1 2 3 4 5 6 7 8 9 10 11 12 13 14 15 16 17 18 19 20 21 22 23 24 25 26 27 28 29 30 31 32 33 34 35 36 37 38 39 40 41 42 43 44 45 46 47 48 49 50 51 52 53 54 55 56 57 58 59 60 61 62 63 64 65 66 67 68 69 70 71 72 73 74 75 76 77 78 79 80 81 82 83 84 85 86 87 88 89 90 91 92 93 94 95 96 97 98 99 100 101 102 103 104 105 106 107 108 109 110 111 112 113 114 115 116 117 118 119 120 121 122 123 124 125 126 127 128 129 130 131 132
|
CHANGES IN VERSION 0.8.0
------------------------
NEW FEATURES
o Add get/setAutoBlockSize(), getAutoBlockLength(),
get/setAutoBlockShape() and get/setAutoGridMaker().
o Add rowGrid() and colGrid(), in addition to blockGrid().
o Add get/setAutoBPPARAM() to control the automatic 'BPPARAM' used by
blockApply().
o Reduce memory usage when realizing a sparse DelayedArray to disk
On-disk realization of a DelayedArray object that is reported to be sparse
(by is_sparse()) to a "sparsity-optimized" backend (i.e. to a backend with
a memory efficient write_sparse_block() like the TENxMatrix backend imple-
mented in the HDF5Array package) now preserves sparse representation of
the data all the way.

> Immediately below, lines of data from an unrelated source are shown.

Lemma domItem_source config now el t l it :
  domItem config now el t l = Ok it → source it = c_name config ∧ title it = Some t.
Proof.
  unfold domItem.
  destruct (absoluteLink config l); simpl; [|done].
  destruct (pubDateOf config now el); simpl; [|done].
  destruct (if truthyOpt (descriptionSelector config) then _ else _); simpl; [|done].
  destruct (if truthyOpt (authorSelector config) then _ else _); simpl; [|done].
  by intros [= <-].
Qed.

Lemma domStep_ok config now el st :
  Forall (scrapedOk config) (items st) →
  Forall (scrapedOk config) (items (stateOf (domStep config now el st)))
  ∧ (length (items (stateOf (domStep config now el st))) ≤ S (length (items st)))%nat.
Proof.
  intros Hgood. unfold domStep.
  destruct (titleAndAnchor config el) as [[[anchor|] raw]|]; simpl; [|auto..].
  set (t := trim (collapseWhiteSpace raw)).
  destruct (negb (truthyStr t) || (String.length t <? 10)%nat
            || bool_decide (toLowerCase t ∈ seen st)) eqn:Eskip; simpl; [auto|].
  destruct (includes (toLowerCase t) "view all"
            || includes (toLowerCase t) "read more"
            || includes (toLowerCase t) "subscribe"
            || includes (toLowerCase t) "sign up"
            || (300 <? String.length t)%nat) eqn:Estop; simpl; [auto|].
  destruct (domItem config now el t _) as [it|] eqn:Eit; simpl; [|auto].
  apply domItem_source in Eit as [Hsrc Htitle].
  apply orb_false_iff in Eskip as [[_ Hlen%Nat.ltb_ge]%orb_false_iff _].
  repeat (apply orb_false_iff in Estop as [Estop ?]).
  split; [|rewrite length_app; simpl; lia].
  apply Forall_app. split; [done|]. apply Forall_singleton.
  split; [done|]. exists t. repeat split; try done. by apply Nat.ltb_ge.
Qed.

Lemma domLoop_ok config now els :
  ∀ st, Forall (scrapedOk config) (items st) →
  Forall (scrapedOk config) (items (stateOf (domLoop config now els st)))
  ∧ (length (items (stateOf (domLoop config now els st)))
     ≤ length els + length (items st))%nat.
Proof.
  induction els as [|el els IH]; intros st Hgood; simpl; [auto|].
  destruct (domStep_ok config now el st Hgood) as [Hgood' Hlen].
  destruct (domStep config now el st) as [st'|st']; simpl in *.
  - destruct (IH st' Hgood') as [? ?]. split; [done|lia].
  - split; [done|lia].
Qed.

Lemma catchFallback_ok config now html st :
  Forall (scrapedOk config) (items st) →
  Forall (scrapedOk config) (items (catchFallback config now html st))
  ∧ (length (items (catchFallback config now html st)) ≤ length (items st) + 15)%nat.
Proof.
  intros Hgood. unfold catchFallback. destruct (titlePattern config) as [pat|].
  - split.
    + apply (foldl_invariant (λ st, Forall (scrapedOk config) (items st)));
        [intros; by apply fallbackStep_ok|done].
    + pose proof (foldl_items_length _ (fallbackStep_length config now)
                    (take 15 (matchAll pat html)) st) as Hl.
      rewrite length_take in Hl. lia.
  - split; [done|lia].
Qed.

(** X12.  Whatever path the scraper takes (regex-only, DOM, the fallback
    after a throw), every item it returns carries the configured source
    name and a title of 10 to 300 characters whose lower-case form contains
    none of [view all], [read more], [subscribe]; it returns at most 35
    items (20 from the main loop, 15 from the fallback). *)
Theorem scraped_items_ok config now :
  let out := sr_items (scrapeWebsite net config now) in
  Forall (scrapedOk config) out ∧ (length out ≤ 35)%nat.
Proof.
  intros out. unfold out, scrapeWebsite.
  set (start := mkScrapeState [] ∅).
  assert (Forall (scrapedOk config) (items start)) as Hstart by constructor.
  assert (∀ html st, Forall (scrapedOk config) (items st) →
            (length (items st) ≤ 20)%nat →
            Forall (scrapedOk config) (items (catchFallback config now html st))
            ∧ (length (items (catchFallback config now html st)) ≤ 35)%nat) as Hcatch.
  { intros html st Hst Hlen. destruct (catchFallback_ok config now html st Hst).
    split; [done|lia]. }
  assert (∀ els,
    Forall (scrapedOk config)
      (items (stateOf (domLoop config now (take 20 els) start)))
    ∧ (length (items (stateOf (domLoop config now (take 20 els) start))) ≤ 20)%nat)
    as Hdom.
  { intros els. destruct (domLoop_ok config now (take 20 els) start Hstart)
      as [? Hl]. split; [done|]. rewrite length_take in Hl.
    change (length (items start)) with 0%nat in Hl. lia. }
  assert (∀ pat html,
    Forall (scrapedOk config)
      (items (foldl (regexOnlyStep config now) start (take 20 (matchAll pat html))))
    ∧ (length (items (foldl (regexOnlyStep config now) start
                        (take 20 (matchAll pat html)))) ≤ 35)%nat) as Hre.
  { intros pat html. split.
    - apply (foldl_invariant (λ st, Forall (scrapedOk config) (items st)));
        [intros; by apply regexOnlyStep_ok|done].
    - pose proof (foldl_items_length _ (regexOnlyStep_length config now)
                    (take 20 (matchAll pat html)) start) as Hl.
      rewrite length_take in Hl.
      change (length (items start)) with 0%nat in Hl. lia. }
  destruct (fetchWithRetry net (c_url config) 3).1 as [response a|e a]; simpl;
    [|split; [constructor|lia]].
  destruct (useRegexOnly config), (titlePattern config) as [pat|];
    try apply Hre;
    (destruct (parseFromString (body response)) as [[doc|]|]; simpl;
     [ destruct (querySelectorAll doc (articleSelectors config)) as [els|]; simpl;
       [ specialize (Hdom els);
         destruct (domLoop config now (take 20 els) start) as [st|st];
         simpl in *; destruct Hdom as [Hd1 Hd2];
         [ split; [done|lia] | by apply Hcatch ]
       | apply Hcatch; [done|simpl; lia] ]
     | split; [constructor|simpl; lia]
     | apply Hcatch; [done|simpl; lia] ]).
Qed.

End ScrapeMoreFacts.

(* ===================================================================== *)
(** * Content enricher: further facts                                     *)
(* ===================================================================== *)

Section EnrichMoreFacts.
Context `{Platform}.
Variable net : Network.

Lemma length_substring_0 n s : (String.length (String.substring 0 n s) ≤ n)%nat.
Proof.
  revert s; induction n as [|n IH]; intros [|c s]; simpl; try lia.
  specialize (IH s). lia.
Qed.

Lemma string_length_app a b :
  String.length (a +:+ b) = (String.length a + String.length b)%nat.
Proof. induction a as [|c a IH]; simpl; [done|by rewrite IH]. Qed.

(** What one phase may do to an item. *)
Lemma enrichDate_spec doc item item' :
  enrichDate doc item = Ok item' →
  item' = item ∨ ∃ d, truthyOpt d = true ∧ item' = setPubDate item d.
Proof.
  unfold enrichDate. destruct (firstTruthy _) as [d|]; simpl; [|done].
  destruct (truthyOpt d) eqn:E; intros [= <-]; [right; by exists d|by left].
Qed.

Lemma enrichAuthor_spec doc item item' :
  enrichAuthor doc item = Ok item' →
  item' = item
  ∨ truthyOpt (author item) = false
    ∧ ∃ a, truthyOpt a = true ∧ item' = setAuthor item a.
Proof.
  unfold enrichAuthor. destruct (truthyOpt (author item)) eqn:Ea.
  { intros [= <-]. by left. }
  destruct (firstTruthy _) as [a|]; simpl; [|done].
  destruct (truthyOpt a) eqn:E; intros [= <-]; [right|by left].
  split; [done|]. by exists a.
Qed.

Lemma enrichContent_spec doc item item' :
  enrichContent doc item = Ok item' →
  item' = item
  ∨ ∃ c, (String.length c ≤ 8000)%nat
      ∧ (item' = setContent item (description item) (Some c)
         ∨ weakDescription item
           ∧ item' = setContent item
                       (Some (String.substring 0 300 c +:+ "...")) (Some c)).
Proof.
  unfold enrichContent.
  destruct (firstSubstantial doc contentSelectors) as [c0|]; simpl; [|done].
  destruct (if truthyStr c0 then _ else _) as [content|]; simpl; [|done].
  destruct (truthyStr content); intros [= <-]; [|by left].
  right. eexists. split; [apply length_substring_0|].
  destruct (negb (truthyOpt (description item))
            || (String.length (orEmpty (description item)) <? 150)%nat) eqn:E.
  - right. split; [|done]. unfold weakDescription.
    apply orb_true_iff in E as [E%negb_true_iff|E%Nat.ltb_lt]; auto.
  - by left.
Qed.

More precisely, each block of data is now kept in
a sparse form during the 3 steps that it goes thru: read from seed,
realize in memory, and write to disk.
o showtree() now displays whether a tree node or leaf is considered sparse
or not.
o Enhance "aperm" method and dim() setter for DelayedArray objects. In
addition to allowing dropping "ineffective dimensions" (i.e. dimensions
equal to 1) from a DelayedArray object, aperm() and the dim() setter now
allow adding "ineffective dimensions" to it.
o Enhance subassignment to a DelayedArray object.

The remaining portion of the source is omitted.